Ozeanographische Schiffe können ein bestimmtes Untersuchungsgebiet abfahren. Sie fahren gerade Linien zwischen Südamerika, der Antarktischen Halbinsel, den Südlichen Orkney-Inseln, Südgeorgien und den Falkland-Inseln.
Es gibt bereits Schulungen für Beobachter, die das ganze Jahr über und auf anderen Schiffstypen arbeiten. Dies ist der Fall beim Offshore Seabird Monitoring Training, das vom Joint Nature Conservation Committee in England angeboten wird.

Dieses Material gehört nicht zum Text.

Ltac read_in H := apply read_start in H as [(_ & ? & [=])|(? & _ & H)]; [|apply _..].
Lemma reserve_data_read ctx s rd :
  network ctx = n → reserve_data_get genesis ctx s = Ret (s, Ok rd) → rd_validator rd = rv ∧ rd_auth_policy rd = rp.
Proof.
  intros Hn Hrun. unfold reserve_data_get in Hrun. do 5 read_in Hrun. rewrite Hn, Hreserve in Hrun. by injection Hrun as <-.
Qed.
Lemma ics_data_read ctx s icsd :
  network ctx = n → ics_data_get genesis ctx s = Ret (s, Ok icsd) → ics_validator icsd = iv ∧ ics_auth_policy icsd = ip.
Proof.
  intros Hn Hrun. unfold ics_data_get in Hrun. do 5 read_in Hrun. rewrite Hn, Hics in Hrun. by injection Hrun as <-.
Qed.

Lemma reserve_settings_Some u ru :
  reserve_settings auth u = Some ru →
  get_asset_amount u auth = 1 ∧ ru_utxo ru = u ∧
  ∃ dat, get_plutus_data u = Some dat ∧ reserve_decode dat = Ok (ru_datum ru).
Proof.
  unfold reserve_settings. destruct (Z.eqb_spec (get_asset_amount u auth) 1); [|done].
  intros (dat & Hdat & Hd)%bind_Some. apply bind_Some in Hd as (d & Hd & [= <-]).
  split_and!; [done|done|]. exists dat. split; [done|]. simpl. destruct (reserve_decode dat); [|done]. by injection Hd as ->.
Qed.

(** The reserve that is read is the reserve of the state. *)
Lemma reserve_utxo_read ctx s rd ru st :
  network ctx = n → rd_validator rd = rv → rd_auth_policy rd = rp → reserve_holds s st →
  get_reserve_utxo rd ctx s = Ret (s, Ok ru) →
  ∃ x, st = Some (x, ru_datum ru) ∧ 0 ≤ x ∧ reserve_token (ru_datum ru) ≠ auth ∧
    (∀ v, v ∈ reserves s ∧ get_asset_amount v auth = 1 ↔ v = ru_utxo ru) ∧
    get_asset_amount (ru_utxo ru) (reserve_token (ru_datum ru)) = x ∧
    ∃ dat, get_plutus_data (ru_utxo ru) = Some dat ∧ reserve_decode dat = Ok (ru_datum ru).
Proof.
  intros Hn Hrv Hrp Hst Hrun. unfold get_reserve_utxo in Hrun. rewrite Hrv, Hrp, Hn in Hrun.
  apply query_utxos_start in Hrun as [(_ & ? & [=])|(utxos & Hp & [= Hrun])].
  destruct (head _) as [ru'|] eqn:Hh; [|done]. injection Hrun as ->.
  apply head_Some_elem_of, elem_of_filter_map in Hh as (u & Hu & Hset). rewrite Hp in Hu.
  pose proof (reserve_settings_Some _ _ Hset) as (Hauth & <- & dat & Hdat).
  destruct st as [[x d]|]; simpl in Hst; [|by destruct (Hst _ Hu)].
  destruct Hst as (Hx & Htok & v & Huniq & Hset' & Hamount). assert (ru_utxo ru = v) as Heq by (by apply Huniq).
  rewrite <-Heq in Hset', Hamount, Huniq. rewrite Hset in Hset'. injection Hset' as Hru.
  assert (ru_datum ru = d) as <- by (by rewrite Hru). exists x. split_and!; [done..|by eexists].
Qed.

Lemma auth_utxos_read ctx s icsd l :
  network ctx = n → ics_validator icsd = iv → ics_auth_policy icsd = ip →
  get_validator_utxos_with_auth_token icsd ctx s = Ret (s, Ok l) →
  ∀ u, u ∈ l → u ∈ ics_utxos s ∧ get_asset_amount u (empty_name_asset ip) = 1.
Proof.
  intros Hn Hiv Hip Hrun u Hu. unfold get_validator_utxos_with_auth_token in Hrun. rewrite Hiv, Hip, Hn in Hrun.
  apply query_utxos_start in Hrun as [(_ & ? & [=])|(utxos & Hp & [= <-])].
  apply list_elem_of_filter in Hu as [Hauth Hu]. by rewrite <-Hp.
Qed.

Lemma select_utxo_elem utxos ctx u : select_utxo_to_spend utxos ctx = Some u → u ∈ utxos.
Proof.
  revert u. induction utxos as [|v utxos IH]; intros u; simpl; [done|].
  destruct (select_utxo_to_spend utxos ctx) as [w|]; [|by intros [= <-]; left].
  destruct (list_le _ _); intros [= <-]; [by left|right; by apply IH].
Qed.

Lemma scripts_ics_address scripts : get_scripts_data genesis n = Ok scripts → ics_address_of scripts = ics_address.
Proof.
  unfold get_scripts_data. rewrite Hics, Hreserve. destruct (version_oracle_scripts _ _); simpl; [|done].
  destruct (plutus_script COMMITTEE_CANDIDATE_VALIDATOR _); simpl; [|done].
  destruct (d_parameter_scripts _ _); simpl; [|done]. destruct (permissioned_candidates_scripts _ _); simpl; [|done].
  destruct (governed_map_scripts _ _); simpl; [|done]. by intros [= <-].
Qed.

(** *** Plans *)

Lemma spent_ids a a' s (ou ou' : option OgmiosUtxo) v :
  a ≠ a' → (∀ u, ou = Some u → u ∈ at_address (unspent:=unspent) a s) →
  (∀ u, ou' = Some u → u ∈ at_address (unspent:=unspent) a' s) → v ∈ at_address (unspent:=unspent) a s →
  utxo_id_of v ∈ utxo_id_of <$> option_list ou ++ option_list ou' ↔ ou = Some v.
Proof.
  intros Hne Hou Hou' Hv. rewrite list_elem_of_fmap. split.
  - intros (u & Hid & [Hu|Hu]%elem_of_app).
    + destruct ou as [w|]; [|by apply elem_of_nil in Hu]. apply list_elem_of_singleton in Hu as ->.
      specialize (Hou w eq_refl). apply list_elem_of_filter in Hou as [_ Hw], Hv as [_ Hv]. f_equal. by apply (unspent_same_id s).
    + destruct ou' as [w|]; [|by apply elem_of_nil in Hu]. apply list_elem_of_singleton in Hu as ->.
      specialize (Hou' w eq_refl). apply list_elem_of_filter in Hou' as [Ha' Hw], Hv as [Ha Hv].
      destruct Hne. by rewrite <-Ha, <-Ha', (unspent_same_id s v w).
  - intros ->. exists v. split; [done|]. apply elem_of_app. left. by left.
Qed.

Lemma make_plan c st s (ru iu : option OgmiosUtxo) fs :
  (∀ u, ru = Some u ↔ touches_reserve c = true ∧ u ∈ reserves s ∧ get_asset_amount u auth = 1) →
  (∀ u, iu = Some u → u ∈ ics_utxos s ∧ get_asset_amount u (empty_name_asset ip) = 1) →
  (∀ tok, dropped c st tok → is_Some iu ∧ zsum ((λ f, f.1 tok) <$> fs) = 0) →
  (∀ tok, ¬ dropped c st tok → zsum ((λ f, f.1 tok) <$> fs)
     = zsum ((λ u, get_asset_amount u tok) <$> option_list iu) + supplied_amount (empty_name_asset ip) c st tok) →
  (∀ t, announced c st = Some t → ∃ f dat, (f, Some dat) ∈ fs ∧ token_transfer_decode dat = Ok t) →
  reserve_plan c st s (utxo_id_of <$> option_list ru ++ option_list iu) fs.
Proof.
  intros Hru Hiu Hdrop Hkeep Hann. split; [|split; [exists iu; split_and!; [| |done|done]|done]].
  - intros u Hu. rewrite (spent_ids reserve_address ics_address s); [rewrite Hru; tauto|done| | |done].
    + by intros v (_ & Hv & _)%Hru.
    + intros v Hv. by apply Hiu.
  - intros u Hu. destruct iu as [v|]; [|by apply elem_of_nil in Hu]. apply list_elem_of_singleton in Hu as ->. by apply Hiu.
  - intros u Hu. rewrite (Permutation_app_comm (option_list ru)).
    rewrite (spent_ids ics_address reserve_address s); [done|done| | |done].
    + intros v Hv. by apply Hiu.
    + by intros v (_ & Hv & _)%Hru.
Qed.

(** What a command does when it gets to a transaction. *)
Definition planned c st s s' (r : result OffchainError (option MultiSigSmartContractResult)) : Prop :=
  ∃ removed fs, reserve_plan c st s removed fs ∧ outcome_of (unspent:=unspent) removed (pays (new_reserve c st) fs) s s' r.

Lemma transfer_decode t : token_transfer_decode (token_transfer_to_plutus t) = Ok t.
Proof. by destruct t. Qed.

Lemma zsum_replicate k x : zsum (replicate k x) = Z.of_nat k * x.
Proof. induction k; simpl; lia. Qed.

(** The reserve of a state whose holder is known. *)
Lemma holder_spec c s u :
  touches_reserve c = true → (∀ v, v ∈ reserves s ∧ get_asset_amount v auth = 1 ↔ v = u) →
  ∀ v, Some u = Some v ↔ touches_reserve c = true ∧ v ∈ reserves s ∧ get_asset_amount v auth = 1.
Proof. intros Hc Hu v. rewrite Hu. naive_solver. Qed.

Lemma hashed_outcome removed Q s s' s1 (m : Off L bytes) r :
  (∀ s2 r2, m s = Ret (s2, r2) →
     match r2 with
     | Ok id => submitted (unspent:=unspent) removed Q s s2 id
     | Err _ => scripts_kept (unspent:=unspent) s s2 ∨ ∃ id, submitted (unspent:=unspent) removed Q s s2 id
     end) →
  s1 = s → (id ← m; mret (Some (TransactionSubmitted id))) s1 = Ret (s', r) → outcome_of (unspent:=unspent) removed Q s s' r.
Proof.
  intros Hm -> [(s2 & id & Hid & [= <- <-])|(e & He & ->)]%DS_bind_inv; [by apply Hm in Hid|by apply Hm in He].
Qed.

(** *** The commands *)

Ltac start H ctx Hctx Hn :=
  apply read_start_nested in H as [H|(ctx & Hctx & H)]; [by left| |apply _];
  apply context_read in Hctx as [Hctx Hn].
Ltac next H x Hx := apply read_start_nested in H as [H|(x & Hx & H)]; [by left| |apply _].

Lemma create_spec p key st s s' r :
  reserve_holds s st → reserve_pre (CreateReserve p) st s → run_reserve genesis (CreateReserve p) key s = Ret (s', r) →
  (s' = s ∧ ∃ e, r = Err e) ∨ planned (CreateReserve p) st s s' r.
Proof.
  intros Hst (-> & Hwf & Hdep & Hne) Hrun. unfold run_reserve, create_reserve_utxo in Hrun. start Hrun ctx Hctx Hn.
  next Hrun governance Hg. next Hrun rd Hrd. apply reserve_data_read in Hrd as [Hrv Hrp]; [|done].
  right. exists [], []. split.
  - apply (make_plan _ _ _ None None); [|done|done|done|done]. intros u. split; [done|]. intros (_ & Hu & Ha). by destruct (Hst u Hu).
  - eapply submit_outcome; [exact Hctx| |exact Hrun]. by apply create_maker.
Qed.

Lemma deposit_spec amount key st s s' r :
  reserve_holds s st → reserve_pre (DepositReserve amount) st s → run_reserve genesis (DepositReserve amount) key s = Ret (s', r) →
  (s' = s ∧ ∃ e, r = Err e) ∨ planned (DepositReserve amount) st s s' r.
Proof.
  intros Hst Hpre Hrun. unfold run_reserve, deposit_to_reserve in Hrun. start Hrun ctx Hctx Hn.
  next Hrun governance Hg. next Hrun rd Hrd. apply reserve_data_read in Hrd as [Hrv Hrp]; [|done]. next Hrun ru Hru.
  eapply reserve_utxo_read in Hru as (x & Heq & Hx & Hne & Huniq & Hamount & dat & Hdat & Hdec); [|done..]. subst st.
  destruct (Hpre x _ eq_refl) as [Hpos Hfit]. right. exists [utxo_id_of (ru_utxo ru)], []. split.
  - apply (make_plan _ _ _ (Some (ru_utxo ru)) None); [by apply holder_spec|done..].
  - eapply submit_outcome; [exact Hctx| |exact Hrun]. rewrite Hamount, wadd_exact by done. eapply deposit_maker; try done. lia.
Qed.

Lemma update_settings_spec h key st s s' r :
  reserve_holds s st → reserve_pre (UpdateSettings h) st s → run_reserve genesis (UpdateSettings h) key s = Ret (s', r) →
  (s' = s ∧ ∃ e, r = Err e) ∨ (s' = s ∧ r = Ok None ∧ reserve_step (UpdateSettings h) st = st) ∨
  planned (UpdateSettings h) st s s' r.
Proof.
  intros Hst Hpre Hrun. unfold run_reserve, update_reserve_settings in Hrun.
  apply read_start in Hrun as [Hrun|(ctx & Hctx & Hrun)]; [by left| |apply _]. apply context_read in Hctx as [Hctx Hn].
  apply read_start in Hrun as [Hrun|(governance & _ & Hrun)]; [by left| |apply _].
  apply read_start in Hrun as [Hrun|(rd & Hrd & Hrun)]; [by left| |apply _]. apply reserve_data_read in Hrd as [Hrv Hrp]; [|done].
  apply read_start in Hrun as [Hrun|(ru & Hru & Hrun)]; [by left| |apply _].
  eapply reserve_utxo_read in Hru as (x & Heq & Hx & Hne & Huniq & Hamount & dat & Hdat & Hdec); [|done..]. subst st.
  apply read_start in Hrun as [Hrun|(icsd & _ & Hrun)]; [by left| |apply _]. right. simpl in Hrun.
  case_decide as Hh; [left; injection Hrun as <- <-; subst; by destruct (ru_datum ru)|].
  right. exists [utxo_id_of (ru_utxo ru)], []. split.
  - apply (make_plan _ _ _ (Some (ru_utxo ru)) None); [by apply holder_spec|done..].
  - eapply submit_outcome; [exact Hctx| |exact Hrun]. apply reserve_decode_wf in Hdec as (? & ? & ? & ? & ?).
    apply update_settings_maker; try done. by apply (proj2 (Huniq _)).
Qed.

Lemma handover_spec key st s s' r :
  reserve_holds s st → run_reserve genesis HandoverReserve key s = Ret (s', r) →
  (s' = s ∧ ∃ e, r = Err e) ∨ planned HandoverReserve st s s' r.
Proof.
  intros Hst Hrun. unfold run_reserve, handover_reserve in Hrun. start Hrun ctx Hctx Hn.
  next Hrun governance Hg. next Hrun rd Hrd. apply reserve_data_read in Hrd as [Hrv Hrp]; [|done].
  next Hrun icsd Hi. apply ics_data_read in Hi as [Hiv Hip]; [|done]. next Hrun ru Hru.
  eapply reserve_utxo_read in Hru as (x & Heq & Hx & Hne & Huniq & Hamount & dat & Hdat & Hdec); [|done..]. subst st.
  right. eexists [utxo_id_of (ru_utxo ru)], _. split;
    [|eapply submit_outcome; [exact Hctx| |exact Hrun]; unfold get_amount_to_release; rewrite Hamount; by apply handover_maker].
  apply (make_plan _ _ _ (Some (ru_utxo ru)) None); [by apply holder_spec|done|done| |].
  - intros tok _. simpl. unfold supplied_amount. simpl. lia.
  - intros t Ht. simpl in Ht. destruct (0 <? x); [|done]. injection Ht as <-. eexists _, _. split; [by left|done].
Qed.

„Ich persönlich habe diese Schulungen nicht absolviert, ich habe von der wissenschaftlichen Gemeinschaft gelernt“, fügt Victoria Ollus hinzu. „Ich würde empfehlen, Leute zu schicken, die sich dieser Aufgabe widmen“.
Die für die Beobachtungsarbeit eingesetzten Beobachter müssen sich voll und ganz dieser Aufgabe widmen, denn es gilt, auf der Brücke Ausschau zu halten, die Vogelarten oder Meeressäuger zu zählen und mit dem Fernglas zu identifizieren. Eine Aufgabe, die ein hohes Maß an Konzentration erfordert.